[ABOUT THIS EXERCISE]:
Copy each entry below without any change.

Dataset entries
§

Definition shared_land (graph : t) (group_id : string) (group_pads : list FootprintPad.t) : result unit :=
  let err msg := invariant_err ("shared land group " +:+ group_id +:+ msg) in
  raise_if (length group_pads <? 2)%nat (err " must contain at least two physical pad records") ;;;
  raise_if (negb (distinct FootprintPad.component_id group_pads =? 1)%nat) (err " cannot cross component boundaries") ;;;
  raise_if (negb (distinct FootprintPad.pad_number group_pads =? length group_pads)%nat)
    (err " must preserve distinct logical pad numbers") ;;;
  match group_pads with
  | [] => Ok tt
  | first :: rest =>
    let* geometry := shared_land_geometry first in
    let* differs := anyM (fun pad => let* g := shared_land_geometry pad in Ok (negb (bool_decide (g = geometry)))) rest in
    raise_if differs (err " members must have exact identical geometry and net") ;;;
    let group_pad_ids := FootprintPad.pad_id <$> group_pads in
    let* omitted := anyM (fun pad =>
      andM (negb (str_in (FootprintPad.pad_id pad) group_pad_ids))
        (let* g := shared_land_geometry pad in Ok (bool_decide (g = geometry)))) (pads graph) in
    raise_if omitted (err " cannot omit an exact coincident physical pad")
  end.
Definition shared_lands (graph : t) : result unit :=
  forM_ (fun '(group_id, group_pads) => shared_land graph group_id group_pads) (shared_land_groups graph).

(** *** Holes *)

Definition hole_reference (graph : t) (bound_pad_ids : list string) (hole : FootprintHole.t) : result (list string) :=
  let component_id := FootprintHole.component_id hole in
  raise_if (bool_decide (components_by_id graph !! component_id = None) || negb (str_in component_id (known_placements graph)))
    (invariant_err "footprint hole requires a known, placed component") ;;;
  match FootprintHole.pad_id hole with
  | None => Ok bound_pad_ids
  | Some pad_id =>
    raise_if (str_in pad_id bound_pad_ids)
      (invariant_err "a physical pad can bind only one plated footprint hole") ;;;
    let unknown := invariant_err "plated footprint hole references an unknown component pad" in
    match dict_by FootprintPad.pad_id (pads graph) !! pad_id with
    | None => Err unknown
    | Some pad =>
      raise_if (negb (bool_decide (FootprintPad.component_id pad = component_id))) unknown ;;;
      let* differs :=
        if negb (FootprintPad.drill_x_nm pad =? FootprintHole.drill_x_nm hole)%Z ||
           negb (FootprintPad.drill_y_nm pad =? FootprintHole.drill_y_nm hole)%Z then Ok true
        else
          let* p := FootprintPad.normalized pad in
          let* h := FootprintHole.normalized hole in
          Ok (negb (FootprintPad.drill_rotation_udeg p =? FootprintHole.drill_rotation_udeg h)%Z) in
      raise_if differs (invariant_err "plated footprint hole must match its exact pad drill geometry") ;;;
      raise_if (negb (bool_decide (FootprintPad.center pad = FootprintHole.center hole)))
        (invariant_err "plated footprint hole must share its pad center") ;;;
      Ok (pad_id :: bound_pad_ids)
    end
  end.
Definition hole_references (graph : t) : result unit :=
  let* _ := foldM (hole_reference graph) [] (holes graph) in Ok tt.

§

[SOLUTION TO THE EXERCISE]:
Definition shared_land (graph : t) (group_id : string) (group_pads : list FootprintPad.t) : result unit :=
  let err msg := invariant_err ("shared land group " +:+ group_id +:+ msg) in
  raise_if (length group_pads <? 2)%nat (err " must contain at least two physical pad records") ;;;
  raise_if (negb (distinct FootprintPad.component_id group_pads =? 1)%nat) (err " cannot cross component boundaries") ;;;
  raise_if (negb (distinct FootprintPad.pad_number group_pads =? length group_pads)%nat)
    (err " must preserve distinct logical pad numbers") ;;;
  match group_pads with
  | [] => Ok tt
  | first :: rest =>
    let* geometry := shared_land_geometry first in
    let* differs := anyM (fun pad => let* g := shared_land_geometry pad in Ok (negb (bool_decide (g = geometry)))) rest in
    raise_if differs (err " members must have exact identical geometry and net") ;;;
    let group_pad_ids := FootprintPad.pad_id <$> group_pads in
    let* omitted := anyM (fun pad =>
      andM (negb (str_in (FootprintPad.pad_id pad) group_pad_ids))
        (let* g := shared_land_geometry pad in Ok (bool_decide (g = geometry)))) (pads graph) in
    raise_if omitted (err " cannot omit an exact coincident physical pad")
  end.
Definition shared_lands (graph : t) : result unit :=
  forM_ (fun '(group_id, group_pads) => shared_land graph group_id group_pads) (shared_land_groups graph).

(** *** Holes *)

Definition hole_reference (graph : t) (bound_pad_ids : list string) (hole : FootprintHole.t) : result (list string) :=
  let component_id := FootprintHole.component_id hole in
  raise_if (bool_decide (components_by_id graph !! component_id = None) || negb (str_in component_id (known_placements graph)))
    (invariant_err "footprint hole requires a known, placed component") ;;;
  match FootprintHole.pad_id hole with
  | None => Ok bound_pad_ids
  | Some pad_id =>
    raise_if (str_in pad_id bound_pad_ids)
      (invariant_err "a physical pad can bind only one plated footprint hole") ;;;
    let unknown := invariant_err "plated footprint hole references an unknown component pad" in
    match dict_by FootprintPad.pad_id (pads graph) !! pad_id with
    | None => Err unknown
    | Some pad =>
      raise_if (negb (bool_decide (FootprintPad.component_id pad = component_id))) unknown ;;;
      let* differs :=
        if negb (FootprintPad.drill_x_nm pad =? FootprintHole.drill_x_nm hole)%Z ||
           negb (FootprintPad.drill_y_nm pad =? FootprintHole.drill_y_nm hole)%Z then Ok true
        else
          let* p := FootprintPad.normalized pad in
          let* h := FootprintHole.normalized hole in
          Ok (negb (FootprintPad.drill_rotation_udeg p =? FootprintHole.drill_rotation_udeg h)%Z) in
      raise_if differs (invariant_err "plated footprint hole must match its exact pad drill geometry") ;;;
      raise_if (negb (bool_decide (FootprintPad.center pad = FootprintHole.center hole)))
        (invariant_err "plated footprint hole must share its pad center") ;;;
      Ok (pad_id :: bound_pad_ids)
    end
  end.
Definition hole_references (graph : t) : result unit :=
  let* _ := foldM (hole_reference graph) [] (holes graph) in Ok tt.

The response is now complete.